• ASSIGNMENT:
Across the entries below, how many lines include "AttemptRecord"? Give the number and nothing else.

Data excerpts
▼
(* ===== verification/RunsExamples.v ===== *)
(** * Concrete runs of the repository, the retry policy and the manager

    Each example instantiates a theorem of [RunsTheorems], [Retry] or
    [ManagerTheorems] at a concrete repository and evaluates the definitions there. *)
From S2P Require Import Prelude PyDict PyText Protocol Domain Sha256 Runs RunsFacts RunsTheorems Retry Manager ManagerTheorems.
Open Scope list_scope.

(** A float text for the examples: no example holds a float. *)
Definition no_floats : PyFloat := fun _ _ => "0.5"%string.
#[local] Existing Instance no_floats.
Definition at_noon : clock := fun i => (1700000000000000 + Z.of_nat i)%Z.

(** A repository with run 7 dispatched and its attempt 9 running under [runner]. *)
Definition demo_ops : list repo_op :=
  [OpCreate at_noon 7%N Engine.HTTP [("a", PInt 1)] (Some " key "%string);
   OpTransition at_noon 7%N RunState.QUEUED;
   OpTransition at_noon 7%N RunState.DISPATCHING].
Definition demo_started : list repo_op :=
  demo_ops ++ [OpBeginAttempt at_noon 7%N 9%N "runner" 60].

Definition demo : RunRepository.t := run_ops demo_ops RunRepository.init.
Definition demo_running : RunRepository.t := run_ops demo_started RunRepository.init.

Lemma run_ops_reachable `{PyFloat} ops s : reachable s -> all_fresh ops s -> reachable (run_ops ops s).
Proof.
  revert s. induction ops as [|o ops IH]; intros s Hs; [done |].
  intros [Hf Hr]. simpl. apply IH; [by constructor | done].
Qed.

Lemma demo_reachable : reachable demo.
Proof. apply run_ops_reachable; [constructor |]. vm_compute. repeat split. Qed.

Lemma demo_running_reachable : reachable demo_running.
Proof. apply run_ops_reachable; [constructor |]. vm_compute. repeat split. Qed.

Lemma reachable_repository_wf_witness : wf demo_running.
Proof. apply (reachable_repository_wf demo_running), demo_running_reachable. Defined.

Lemma repository_history_append_only_witness :
  evolves demo (run_ops [OpCancel at_noon 7%N] demo).
Proof.
  apply (repository_history_append_only demo [OpCancel at_noon 7%N] demo_reachable).
  vm_compute. repeat split.
Defined.

(** Creating again under the same key and request returns the stored run. *)
Lemma create_or_get_idempotent_witness :
  exists r', RunRepository.create_or_get at_noon 8%N Engine.HTTP [("a", PInt 1)] (Some "key"%string)
    demo = (Ok (r', true), demo) /\ RunRecord.id r' = 7%N.
Proof.
  destruct (RunRepository.create_or_get at_noon 7%N Engine.HTTP [("a", PInt 1)]
    (Some " key "%string) RunRepository.init) as [[[r b]|e] s1] eqn:E;
    [| exfalso; revert E; vm_compute; discriminate].
  assert (RunRecord.id r = 7%N) as <- by (revert E; vm_compute; by intros [= <- _ _]).
  replace demo with (run_ops [OpTransition at_noon 7%N RunState.QUEUED;
    OpTransition at_noon 7%N RunState.DISPATCHING] s1) by (revert E; vm_compute; by intros [= _ _ <-]).
  eapply (create_or_get_idempotent at_noon 7%N Engine.HTTP [("a", PInt 1)] " key "%string
    RunRepository.init r b s1); [constructor | reflexivity | exact E | discriminate | | reflexivity | reflexivity].
  revert E. vm_compute. intros [= _ _ <-]. repeat split.
Defined.

Definition demo_event : EventEnvelope.t :=
  EventEnvelope.mk 7%N 9%N Engine.HTTP 20%N 1 5 EventType.LOG [("message", PStr "hi")].
Definition demo_event2 : EventEnvelope.t :=
  EventEnvelope.mk 7%N 9%N Engine.HTTP 21%N 2 6 EventType.LOG [("message", PStr "ho")].

(** Delivering an event again after another one stores nothing. *)
Lemma append_event_exactly_once_witness :
  exists x s1, RunRepository.append_event demo_event demo_running = (Ok x, s1)
    /\ RunRepository.append_event demo_event (run_ops [OpAppendEvent demo_event2] s1)
       = (Ok x, run_ops [OpAppendEvent demo_event2] s1).
Proof.
  destruct (RunRepository.append_event demo_event demo_running) as [[x|e] s1] eqn:E;
    [| exfalso; revert E; vm_compute; discriminate].
  exists x, s1. split; [reflexivity |].
  apply (append_event_exactly_once demo_event demo_running x s1 [OpAppendEvent demo_event2] demo_event2
           demo_running_reachable E); [reflexivity |].
  revert E. vm_compute. intros [= _ <-]. repeat split.
Defined.

Definition demo_events : RunRepository.t := run_ops [OpAppendEvent demo_event] demo_running.

Lemma demo_events_reachable : reachable demo_events.
Proof. apply run_ops_reachable; [apply demo_running_reachable |]. vm_compute. repeat split. Qed.

(** Listing after the last cursor seen gives the one new event. *)
Lemma list_events_resumable_witness :
  exists old new all,
    RunRepository.list_events 7%N 0 (run_ops [OpAppendEvent demo_event2] demo_events)
      = (Ok all, run_ops [OpAppendEvent demo_event2] demo_events)
    /\ all = old ++ new /\ length old = 1%nat /\ length new = 1%nat.
Proof.
  destruct (RunRepository.list_events 7%N 0 demo_events) as [[old|e] s1] eqn:E1;
    [| exfalso; revert E1; vm_compute; discriminate].
  assert (last_cursor 0 old = 1%Z /\ length old = 1%nat) as [Hc Hl]
    by (revert E1; vm_compute; by intros [= <- _]).
  set (s' := run_ops [OpAppendEvent demo_event2] demo_events).
  destruct (RunRepository.list_events 7%N 1 s') as [[new|e] s2] eqn:E2;
    [| exfalso; revert E2; vm_compute; discriminate].
  destruct (RunRepository.list_events 7%N 0 s') as [[all|e] s3] eqn:E3;
    [| exfalso; revert E3; vm_compute; discriminate].
  assert (s1 = demo_events) as -> by (revert E1; vm_compute; by intros [= _ <-]).
  assert (s2 = s') as -> by (revert E2; vm_compute; by intros [= _ <-]).
  assert (s3 = s') as -> by (revert E3; vm_compute; by intros [= _ <-]).
  exists old, new, all. split; [reflexivity |].
  assert (length new = 1%nat) as Hn by (revert E2; vm_compute; by intros [= <-]).
  assert (all_fresh [OpAppendEvent demo_event2] demo_events) as Hf by (vm_compute; repeat split).
  rewrite <- Hc in E2.
  split_and!; [| done | done].
  apply (list_events_resumable demo_events [OpAppendEvent demo_event2] 7%N 0 old new all
    demo_events_reachable Hf E1 E2 E3).
Defined.

(** A minute and a half later the lease of attempt 9 has expired and the run fails. *)
Lemma expire_attempt_leases_exact_witness :
  exists l s', RunRepository.expire_attempt_leases at_noon (Some 1700000090000000%Z) demo_running
    = (Ok l, s') /\ map AttemptRecord.id l = [9%N].
Proof.
  destruct (expire_attempt_leases_exact at_noon (Some 1700000090000000%Z) demo_running
    demo_running_reachable) as (l & s' & E & Hl & _).
  - intros i a Ha _ r. apply elem_of_items in Ha.
    destruct (items (RunRepository._attempts demo_running)) as [|[j b] [|p l]] eqn:Ei;
      [exfalso; revert Ei; vm_compute; discriminate | | exfalso; revert Ei; vm_compute; discriminate].
    apply list_elem_of_singleton in Ha as [= -> ->].
    assert (AttemptRecord.run_id b = 7%N) as -> by (revert Ei; vm_compute; by intros [= _ <-]).
    vm_compute. intros [= <-]. discriminate.
  - exists l, s'. split; [exact E |]. rewrite Hl. reflexivity.
Defined.

(** ** A task and its manager *)

Definition demo_policy : RetryPolicy.t :=
  RetryPolicy.mk 3 [ResultOutcome.INFRA_ERROR; ResultOutcome.TIMED_OUT] 2 60 false.
Definition demo_task : TaskEnvelope.t :=
  TaskEnvelope.mk 7%N 9%N Engine.HTTP 30%N 31%N 32%N "key" 0 100 "http"
    [("request", PDict [("method", PStr "GET")])] None None None [] None None []
    (ExecutionPolicy.mk [] [] [] [] demo_policy).
Definition demo_result (o : ResultOutcome.t) : ResultEnvelope.t :=
  ResultEnvelope.mk 7%N 9%N Engine.HTTP o 10 3 [("status", PInt 200)].

(** The third attempt of three is not retried; the second is, after four seconds. *)
Lemma decide_retry_correct_witness :
  RetryPolicy.validate demo_policy = Ok demo_policy
  /\ RetryDecision.should_retry (decide_retry demo_task (demo_result ResultOutcome.INFRA_ERROR) 2) = true
  /\ RetryDecision.delay_seconds (decide_retry demo_task (demo_result ResultOutcome.INFRA_ERROR) 2) = 4%Z
  /\ (0 <= RetryDecision.delay_seconds
             (decide_retry demo_task (demo_result ResultOutcome.INFRA_ERROR) 2) <= 600)%Z.
Proof.
  split; [reflexivity |]. split; [reflexivity |]. split; [reflexivity |].
  apply (decide_retry_correct demo_task (demo_result ResultOutcome.INFRA_ERROR) 2 3); [reflexivity | lia].
Defined.

(** An executor that delivers an event and then returns [o]. *)
Definition demo_manager (o : ResultOutcome.t) (retry : option (uuid -> Z -> res unit)) : RunnerManager :=
  mkManager (fun _ => Emit demo_event (fun _ => Return (demo_result o))) "runner" 60 None retry None.

Lemma demo_collaborators o retry : collaborators_good (demo_manager o retry).
Proof. split; intros; discriminate. Qed.

Lemma demo_frame o retry : collector_frame (demo_manager o retry).
Proof. intros f t e w Hf. discriminate Hf. Qed.

(** Another thread cancels the run while the executor works. *)
Definition demo_world : World :=
  mkWorld _ demo [[]; []; []; []; [OpCancel at_noon 7%N]] (fun _ => at_noon) 0.

Lemma execute_reports_stored_attempt_witness :
  exists x w', execute (demo_manager ResultOutcome.SUCCEEDED None) demo_task demo_world = (Ok x, w')
    /\ ResultEnvelope.outcome x = ResultOutcome.CANCELLED
    /\ settled demo_task x (repo w').
Proof.
  assert (match fst (execute (demo_manager ResultOutcome.SUCCEEDED None) demo_task demo_world) with
          | Ok x => ResultEnvelope.outcome x = ResultOutcome.CANCELLED
          | Err _ => False
          end) as Ho by (vm_compute; reflexivity).
  destruct (execute (demo_manager ResultOutcome.SUCCEEDED None) demo_task demo_world)
    as [r w'] eqn:E.
  destruct (execute_reports_stored_attempt _ (demo_collaborators ResultOutcome.SUCCEEDED None)
    demo_task demo_world r w' (reachable_wf _ demo_reachable) E) as [_ Hs].
  destruct r as [x|e]; [| contradiction Ho].
  exists x, w'. split; [reflexivity |]. split; [exact Ho | apply Hs; reflexivity].
Defined.

(** A clock that stands still. *)
Definition still : nat -> clock := fun _ _ => 1700000000000000%Z.

Lemma demo_ready o retry :
  ready (demo_manager o retry) demo_task (mkWorld _ demo [] still 0).
Proof.
  split; try reflexivity.
  - apply reachable_wf, demo_reachable.
  - vm_compute. eexists. split; [reflexivity |]. by split.
  - split; [reflexivity | vm_compute; discriminate].
Qed.

(** A timed-out first attempt is retried when there is a scheduler. *)
Lemma execute_ends_run_witness :
  let m := demo_manager ResultOutcome.TIMED_OUT (Some (fun _ _ => Ok tt)) in
  ready m demo_task (mkWorld _ demo [] still 0)
  /\ exists r out w', execute m demo_task (mkWorld _ demo [] still 0) = (out, w')
     /\ run_in demo_task (repo w') (final_run_state m demo_task r 1).
Proof.
  intros m. split; [apply demo_ready |].
  destruct (execute_ends_run m (demo_collaborators _ _) (demo_frame _ _) demo_task _ (demo_ready _ _))
    as (r & out & w' & E & _ & _ & _ & R & _).
  exists r, out, w'. split; [exact E | exact R].
Defined.

(** The demo attempt running and its run cancelled meanwhile. *)
Definition demo_cancelling : RunRepository.t :=
  run_ops (demo_started ++ [OpTransitionAttempt at_noon 9%N AttemptState.PREPARING;
    OpTransitionAttempt at_noon 9%N AttemptState.RUNNING; OpCancel at_noon 7%N]) RunRepository.init.

Lemma demo_quiet :
  quiet demo_task RunState.CANCELLING AttemptState.RUNNING 1 (mkWorld _ demo_cancelling [] still 0).
Proof.
  split; try reflexivity.
  - apply reachable_wf, run_ops_reachable; [constructor |]. vm_compute. repeat split.
  - vm_compute. eexists. by split.
  - vm_compute. eexists. by split.
Qed.

(** A timed-out attempt of the cancelled run: the manager asks for a retry, raises, and
    the run stays [CANCELLING]. *)
Lemma cancelled_execution_outcome_witness :
  let m := demo_manager ResultOutcome.TIMED_OUT (Some (fun _ _ => Ok tt)) in
  exists w', record_result m demo_task None (demo_result ResultOutcome.TIMED_OUT)
      (mkWorld _ demo_cancelling [] still 0) = (Err InvalidTransition, w')
    /\ run_in demo_task (repo w') RunState.CANCELLING.
Proof.
  intros m.
  destruct (cancelled_execution_outcome m (demo_collaborators _ _) (demo_frame _ _) demo_task 1 _ None
    (demo_result ResultOutcome.TIMED_OUT) demo_quiet eq_refl) as (_ & w' & E & _ & R).
  exists w'. split; [exact E | exact R].
Defined.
▲
• EXERCISE RESPONSE:
2